Spectroscopic identification of an amorphous-to-crystalline drug transition in a solid dispersion SCH 48461 capsule formulation

Abstract

Changes in the dissolution of a solid dispersion capsule formulation composed of amorphous SCH 48461 in a polyethylene glycol 8000 matrix were investigated. SCH 48461 [(3 R,4 S)-1,4-bis(4-methoxyphenyl)-3-(3-phenylpropyl)-2-azetidinone] is a potent cholesterol absorption inhibitor with low water solubility and low melting point. Several capsule lots placed under controlled storage conditions exhibited a slowing of dissolution as a function of time with large inter-lot and intra-lot dissolution variations. Capsule contents were analyzed by attenuated total reflectance infrared (ATR-IR) microspectroscopy and solid-state cross-polarization, magic angle spinning (CPMAS) 13C-nuclear magnetic resonance (NMR) spectrometry.
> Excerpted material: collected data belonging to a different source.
(** l.140 *)
Definition md_column (ic : nat * Series) : md :=
  MdColumn ic.1 (s_name ic.2) (dtype_str (s_dtype ic.2)) (count ic.2).

(** l.145-148 *)
Definition md_samples (c : Series) : list md :=
  MdHeading (s_name c)
  :: ((λ jv : nat * value, MdSample jv.1 (str_take 200 (str jv.2)))
        <$> enumerate 1 (take 2 (dropna c))).

(** l.129-148, for a table whose labels are distinct and the text
    columns the Analyzer finds in it. *)
Definition md_of (df : DataFrame) (p : entry) (fmt : string) : list md :=
  [ MdText ("# 农药数据分析报告" +:+ nl +:+ nl);
    MdText ("## 文件信息" +:+ nl);
    MdFileName (e_name p); MdFormat fmt; MdShape (shape0 df) (shape1 df);
    MdText ("## 数据列总览" +:+ nl); MdColumnCount (shape1 df) ]
  ++ (md_column <$> enumerate 1 (df_data df))
  ++ [ MdText (nl +:+ "## 文本列详情" +:+ nl); MdTextCount (length (text_cols df)) ]
  ++ concat (md_samples <$> filter textual (df_data df)).

(** The three files of a run that ends well. *)
Definition written (df : DataFrame) (p : entry) (fmt : string)
    (fs : gmap string file) : gmap string file :=
  outputs df p fmt (Md <$> md_of df p fmt) fs.

(** The first candidate of the listing that decodes, with its table and
    its tag: where the loop of l.170-192 stops. *)
Fixpoint first_decoded (env : Env) (l : list entry)
    : option (entry * DataFrame * string) :=
  match l with
  | [] => None
  | p :: rest =>
      match probe env p with
      | Some (df, fmt) => Some (p, df, fmt)
      | None => first_decoded env rest
      end
  end.

(** The candidates the loop of [main] is given: the listing when the
    File Locator returns it, none when it raises. *)
Definition candidates (env : Env) : list entry :=
  match located env with Ok l => l | Raise _ => [] end.

(** The exception that ends a run in which no write operation fails,
    and the files it leaves: read off the listing and the first
    candidate that decodes. *)
Definition verdict (env : Env) (fs : gmap string file)
    : option exn * gmap string file :=
  match located env with
  | Raise e => (Some e, fs)
  | Ok l =>
      match first_decoded env l with
      | None => (None, fs)
      | Some (p, df, fmt) =>
          match blocked df with
          | Some e => (Some e, fs)
          | None =>
              if serialisable (report_of df p fmt)
              then (None, written df p fmt fs)
              else (Some TypeError,
                    <[report_json := {| f_chunks := [JsonPrefix (report_of df p fmt)];
                                        f_closed := true |}]> fs)
          end
      end
  end.

(** Whatever the write operations do, [c] returns or raises [OSError],
    having appended to the file at [path] the first [k] chunks of [cs]:
    all of them if it returns. *)
Definition appends (path : string) (cs : list chunk) (c : M unit) : Prop :=
  ∀ w, ∃ k, k ≤ length cs ∧
    files (c w).2 = alter (add_chunks (take k cs)) path (files w) ∧
    ((c w).1 = Ok tt ∧ k = length cs ∨ (c w).1 = Raise OSError).

(** A file of which the first chunks of [cs] are written, closed or not. *)
Definition partial (cs : list chunk) (f : option file) : Prop :=
  ∃ k b, k ≤ length cs ∧ f = Some {| f_chunks := take k cs; f_closed := b |}.

(** Up to the candidate [p], the first that decodes, after [pre]. *)
Definition prologue (env : Env) (pre : list entry) (p : entry) : list line :=
  banner ++ listing_lines env ++ concat (probe_lines env <$> pre) ++ probe_lines env p.

(** l.174 and the Analyzer. *)
Definition opening (p : entry) (df : DataFrame) (fmt : string) : list line :=
  ReadSuccess (e_name p) :: analysis_lines df fmt.

(** l.150-152 *)
Definition report_saved : list line :=
  [ Say (nl +:+ "📄 报告已保存:");
    Say "  - data_analysis_report.json (机器可读)";
    Say "  - data_analysis_report.md (人可读)" ].

(** l.185-191 *)
Definition closing : list line :=
  [ SampleSaved sample_file;
    Say (nl +:+ rule);
    Say "🎯 下一步建议:";
    Say "1. 查看 data_analysis_report.md 了解数据结构";
    Say "2. 查看 pesticide_data_sample.csv 查看具体数据";
    Say "3. 根据找到的文本列设计DeepSeek API提问" ].

(** Nothing is printed. *)
Definition T_silent (w : World) (o : option exn) (w' : World) : Prop :=
  stdout w' = stdout w.

(** The line on the structured report, l.151, and the line on the
    extract, l.185. *)
Definition json_announced : line := Say "  - data_analysis_report.json (机器可读)".
Definition extract_announced : line := SampleSaved sample_file.

(** A line that is one of the two. *)
Definition announces (l : line) : bool :=
  bool_decide (l = json_announced) || bool_decide (l = extract_announced).

(** The candidates the loop of l.170-192 reaches: those of the listing
    up to the first that decodes, included. *)
Fixpoint tried (env : Env) (l : list entry) : list entry :=
  match l with
  | [] => []
  | p :: rest =>
      p :: match probe env p with Some _ => [] | None => tried env rest end
  end.

(** *** More concrete inputs *)

(** A sample of 101 characters. *)
Definition long_sample : string := String.concat EmptyString (replicate 101 "a").

(** A prose report left open by an earlier run. *)
Definition stale : gmap string file :=
  {[ report_md := {| f_chunks := [Md (MdText "old")]; f_closed := false |} ]}.

(** A table of two columns and no row, and a listing whose only entry
    decodes to it as delimited text. *)
Definition header_only : DataFrame :=
  {| index_len := 0;
     df_data := [ {| s_name := "name"; s_dtype := DObject; s_values := [] |};
                  {| s_name := "dose"; s_dtype := DObject; s_values := [] |} ] |}.

Definition ex_env_header : Env :=
  {| data_dir := Some [ex_csv];
     pd_read := λ r _, if decide (r = read_csv) then inl header_only else inr "bad" |}.

(** A generic environment: [data/] holds [b.csv] alone, which decodes
    as delimited text to the table [df]. *)
Definition ex_env_of (df : DataFrame) : Env :=
  {| data_dir := Some [ex_csv];
     pd_read := λ r _, if decide (r = read_csv) then inl df else inr "bad" |}.

(** A table whose only column holds calendar dates as Python objects,
    as a Parquet file with a date column decodes. *)
Definition ex_dated : DataFrame :=
  {| index_len := 1;
     df_data := [ {| s_name := "date"; s_dtype := DObject;
                     s_values := [Some (VObj "datetime.date(2020, 1, 1)")] |} ] |}.

(** An object column that holds floats. *)
Definition ex_floats : DataFrame :=
  {| index_len := 2;
     df_data := [ {| s_name := "dose"; s_dtype := DObject;
                     s_values := [Some (VFloat "1.5"); Some (VFloat "2.0")] |} ] |}.

(** A numeric column whose label is a timestamp, as a spreadsheet with
    a date in its header row decodes. *)
Definition ex_time_label : DataFrame :=
  {| index_len := 1;
     df_data := [ {| s_name := LTime "Timestamp('2020-01-01 00:00:00')";
                     s_dtype := DInt64; s_values := [Some (VInt 1)] |} ] |}.

(** A numeric column whose label is a tuple. *)
Definition ex_tuple_label : DataFrame :=
  {| index_len := 1;
     df_data := [ {| s_name := LTuple "('dose', 'mg')";
                     s_dtype := DInt64; s_values := [Some (VInt 1)] |} ] |}.

(** Two columns with the same label. *)
Definition ex_twice : DataFrame :=
  {| index_len := 1;
     df_data := [ {| s_name := "dose"; s_dtype := DInt64; s_values := [Some (VInt 1)] |};
                  {| s_name := "dose"; s_dtype := DInt64; s_values := [Some (VInt 2)] |} ] |}.

(** * Properties *)

(** ** The model at work *)

Example endswith_gzip : endswith "data/t.parquet.gzip" ".gzip" = true.
Proof. reflexivity. Qed.

Example endswith_bare : endswith "data/gzip" ".gzip" = false.
Proof. reflexivity. Qed.

Example dict_set_again :
  dict_set "a" 2 [(LStr "a", 1); (LStr "b", 3)] = [(LStr "a", 2); (LStr "b", 3)].
Proof. reflexivity. Qed.

Example column_twice :
  column {| index_len := 0;
            df_data := [ {| s_name := "a"; s_dtype := DObject; s_values := [] |};
                         {| s_name := "a"; s_dtype := DInt64; s_values := [] |} ] |}
         "a" = Raise AttributeError.
Proof. reflexivity. Qed.

Example probe_csv : probe ex_env_two ex_csv = Some (ex_df, "csv").
Proof. reflexivity. Qed.

Example readers_called :
  reads (final ex_env_two ∅ []) =
  [ (read_parquet, "data/a.bin"); (read_csv, "data/a.bin");
    (read_excel, "data/a.bin");
    (read_parquet, "data/b.csv"); (read_csv, "data/b.csv") ].
Proof. vm_compute. reflexivity. Qed.

Example files_written :
  dom (files (final ex_env_two ∅ [])) =
  {[ report_json; report_md; sample_file ]}.
Proof. vm_compute. reflexivity. Qed.

Example extract_written :
  files (final ex_env_two ∅ []) !! sample_file =
  Some (complete
    [Csv [LStr "name"; LStr "note"; LStr "dose"]
         [ [Some (VStr "glyphosate"); None; Some (VInt 1)];
           [None; None; Some (VInt 2)] ]]).
Proof. vm_compute. reflexivity. Qed.

(** ** Running the monad *)

Lemma bind_run {A B} (c : M A) (f : A → M B) w :
  (c ≫= f) w =
  match c w with (Ok a, w') => f a w' | (Raise e, w') => (Raise e, w') end.
Proof. reflexivity. Qed.

Lemma bind_assoc {A B C} (c : M A) (f : A → M B) (g : B → M C) w :
  ((c ≫= f) ≫= g) w = (c ≫= λ a, f a ≫= g) w.
Proof. rewrite !bind_run. by destruct (c w) as [[a|e] w']. Qed.

Ltac run :=
  unfold print, call_reader, modify, lift, mbind, M_bind, mret, M_ret; cbn.

(** A world is its four components. *)
Lemma world_eq w1 w2 :
  stdout w1 = stdout w2 → reads w1 = reads w2 → files w1 = files w2 →
  faults w1 = faults w2 → w1 = w2.
Proof. destruct w1, w2; cbn; congruence. Qed.

Ltac same_world :=
  f_equal; apply world_eq; cbn;
  rewrite ?(right_id_L [] (++)), <- ?(assoc_L (++)); cbn; done.

Lemma after_after w out rd out' rd' :
  after (after w out rd) out' rd' = after w (out ++ out') (rd ++ rd').
Proof. apply world_eq; cbn; by rewrite ?(assoc_L (++)). Qed.

Lemma after_nil w : after w [] [] = w.
Proof. apply world_eq; cbn; by rewrite ?(right_id_L [] (++)). Qed.

Lemma print_run l w : print l w = (Ok tt, after w [l] []).
Proof. run. f_equal. apply world_eq; cbn; by rewrite ?(right_id_L [] (++)). Qed.

Lemma for_each_print_run (ls : list line) w :
  for_each ls print w = (Ok tt, after w ls []).
Proof.
  revert w. induction ls as [|l ls IH]; intros w; cbn.
  - by rewrite after_nil.
  - rewrite bind_run, print_run, IH, after_after. done.
Qed.

(** ** The File Locator *)

(** The loop of l.24-26 stops at the first entry without a size. *)
Lemma for_each_entries_run (l : list entry) w :
  for_each l (λ file, size ← lift (stat file); print (FileEntry (e_name file) size)) w =
  (if decide (Forall sized l) then Ok tt else Raise OSError,
   after w (entry_lines l) []).
Proof.
  revert w. induction l as [|x l IH]; intros w; cbn [for_each entry_lines].
  - rewrite decide_True by constructor. cbn. by rewrite after_nil.
  - rewrite bind_run. unfold stat, sized.
    destruct (st_size x) as [n|] eqn:Hx; cbn.
    + rewrite bind_run. unfold lift at 1. rewrite print_run, IH, after_after.
      destruct (decide (Forall sized l)) as [Hl|Hl].
      * rewrite decide_True; [done|]. constructor; [|done]. unfold sized. by rewrite Hx.
      * rewrite decide_False; [done|]. by intros [_ ?]%Forall_cons.
    + rewrite decide_False; [by rewrite after_nil|].
      intros [Hs _]%Forall_cons. unfold sized in Hs. rewrite Hx in Hs. by destruct Hs.
Qed.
ATR-IR microspectroscopic analysis showed large IR spectral differences between the lots including the presence of a crystalline drug fraction in lots which exhibited incomplete dissolution. Solid-state CPMAS 13C-NMR analysis confirmed the presence of a crystalline drug fraction in the problematic capsule lots. Both ATR-IR and CPMAS 13C-NMR spectral results produced a rank ordering of the crystalline drug fraction present in the capsule lots that correspond to the dissolution results.